— Provided data —
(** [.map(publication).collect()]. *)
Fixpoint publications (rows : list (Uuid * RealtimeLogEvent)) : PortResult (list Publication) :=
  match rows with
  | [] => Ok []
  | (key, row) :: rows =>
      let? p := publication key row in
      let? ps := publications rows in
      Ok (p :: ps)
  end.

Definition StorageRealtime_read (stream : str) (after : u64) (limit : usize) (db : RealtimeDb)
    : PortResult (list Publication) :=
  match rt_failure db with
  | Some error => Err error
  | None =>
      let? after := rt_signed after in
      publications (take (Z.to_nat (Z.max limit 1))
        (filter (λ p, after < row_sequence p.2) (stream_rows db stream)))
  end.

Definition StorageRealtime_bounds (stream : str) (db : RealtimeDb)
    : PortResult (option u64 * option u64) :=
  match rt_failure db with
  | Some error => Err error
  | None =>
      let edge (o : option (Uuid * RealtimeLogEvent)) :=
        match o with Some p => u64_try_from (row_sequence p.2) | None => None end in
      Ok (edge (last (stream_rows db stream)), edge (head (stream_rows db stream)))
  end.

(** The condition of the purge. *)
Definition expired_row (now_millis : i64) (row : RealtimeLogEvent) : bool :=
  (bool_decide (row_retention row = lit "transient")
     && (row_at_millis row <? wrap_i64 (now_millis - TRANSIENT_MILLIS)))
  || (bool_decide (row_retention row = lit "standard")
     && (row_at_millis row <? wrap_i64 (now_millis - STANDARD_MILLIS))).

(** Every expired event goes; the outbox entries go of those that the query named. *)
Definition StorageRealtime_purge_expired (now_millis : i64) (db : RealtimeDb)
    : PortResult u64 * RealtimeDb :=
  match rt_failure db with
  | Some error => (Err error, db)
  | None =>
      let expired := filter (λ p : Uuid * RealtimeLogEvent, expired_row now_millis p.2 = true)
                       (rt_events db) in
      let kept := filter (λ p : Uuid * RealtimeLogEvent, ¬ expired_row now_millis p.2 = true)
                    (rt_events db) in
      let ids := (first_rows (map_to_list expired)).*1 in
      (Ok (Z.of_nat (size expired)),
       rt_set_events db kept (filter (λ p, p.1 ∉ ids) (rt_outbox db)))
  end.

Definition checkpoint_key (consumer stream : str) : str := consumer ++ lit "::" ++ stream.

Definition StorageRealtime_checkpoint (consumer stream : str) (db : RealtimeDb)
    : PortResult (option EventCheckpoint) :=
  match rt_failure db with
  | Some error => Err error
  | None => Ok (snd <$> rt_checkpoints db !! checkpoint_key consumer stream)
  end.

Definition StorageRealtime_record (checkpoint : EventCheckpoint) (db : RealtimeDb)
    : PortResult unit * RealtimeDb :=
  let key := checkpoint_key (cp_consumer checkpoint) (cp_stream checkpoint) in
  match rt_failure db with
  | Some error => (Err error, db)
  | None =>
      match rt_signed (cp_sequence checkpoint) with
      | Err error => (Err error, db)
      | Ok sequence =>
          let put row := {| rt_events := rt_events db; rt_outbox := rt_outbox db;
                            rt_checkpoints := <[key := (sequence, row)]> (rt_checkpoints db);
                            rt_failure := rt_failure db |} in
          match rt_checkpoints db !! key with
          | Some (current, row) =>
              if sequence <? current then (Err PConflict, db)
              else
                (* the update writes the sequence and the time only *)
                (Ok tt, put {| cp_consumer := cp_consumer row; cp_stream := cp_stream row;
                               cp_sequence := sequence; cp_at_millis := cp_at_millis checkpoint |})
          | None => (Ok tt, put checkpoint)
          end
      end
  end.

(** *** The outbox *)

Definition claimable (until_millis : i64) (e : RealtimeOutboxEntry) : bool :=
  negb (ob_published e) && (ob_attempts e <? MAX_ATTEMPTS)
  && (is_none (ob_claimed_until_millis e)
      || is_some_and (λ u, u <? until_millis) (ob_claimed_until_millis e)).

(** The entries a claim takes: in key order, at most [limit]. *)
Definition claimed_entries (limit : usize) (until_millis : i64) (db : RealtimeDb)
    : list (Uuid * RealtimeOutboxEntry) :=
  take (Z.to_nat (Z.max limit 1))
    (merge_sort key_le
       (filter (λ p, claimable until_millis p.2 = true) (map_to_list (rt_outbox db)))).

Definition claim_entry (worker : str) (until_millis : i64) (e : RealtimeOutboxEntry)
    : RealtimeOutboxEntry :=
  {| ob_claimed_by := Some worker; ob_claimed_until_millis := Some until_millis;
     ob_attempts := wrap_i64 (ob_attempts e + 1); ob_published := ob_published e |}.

— Work instructions —
Show the lines of the records that contain the word "EventCheckpoint".

— Reply —
    : PortResult (option EventCheckpoint) :=
Definition StorageRealtime_record (checkpoint : EventCheckpoint) (db : RealtimeDb)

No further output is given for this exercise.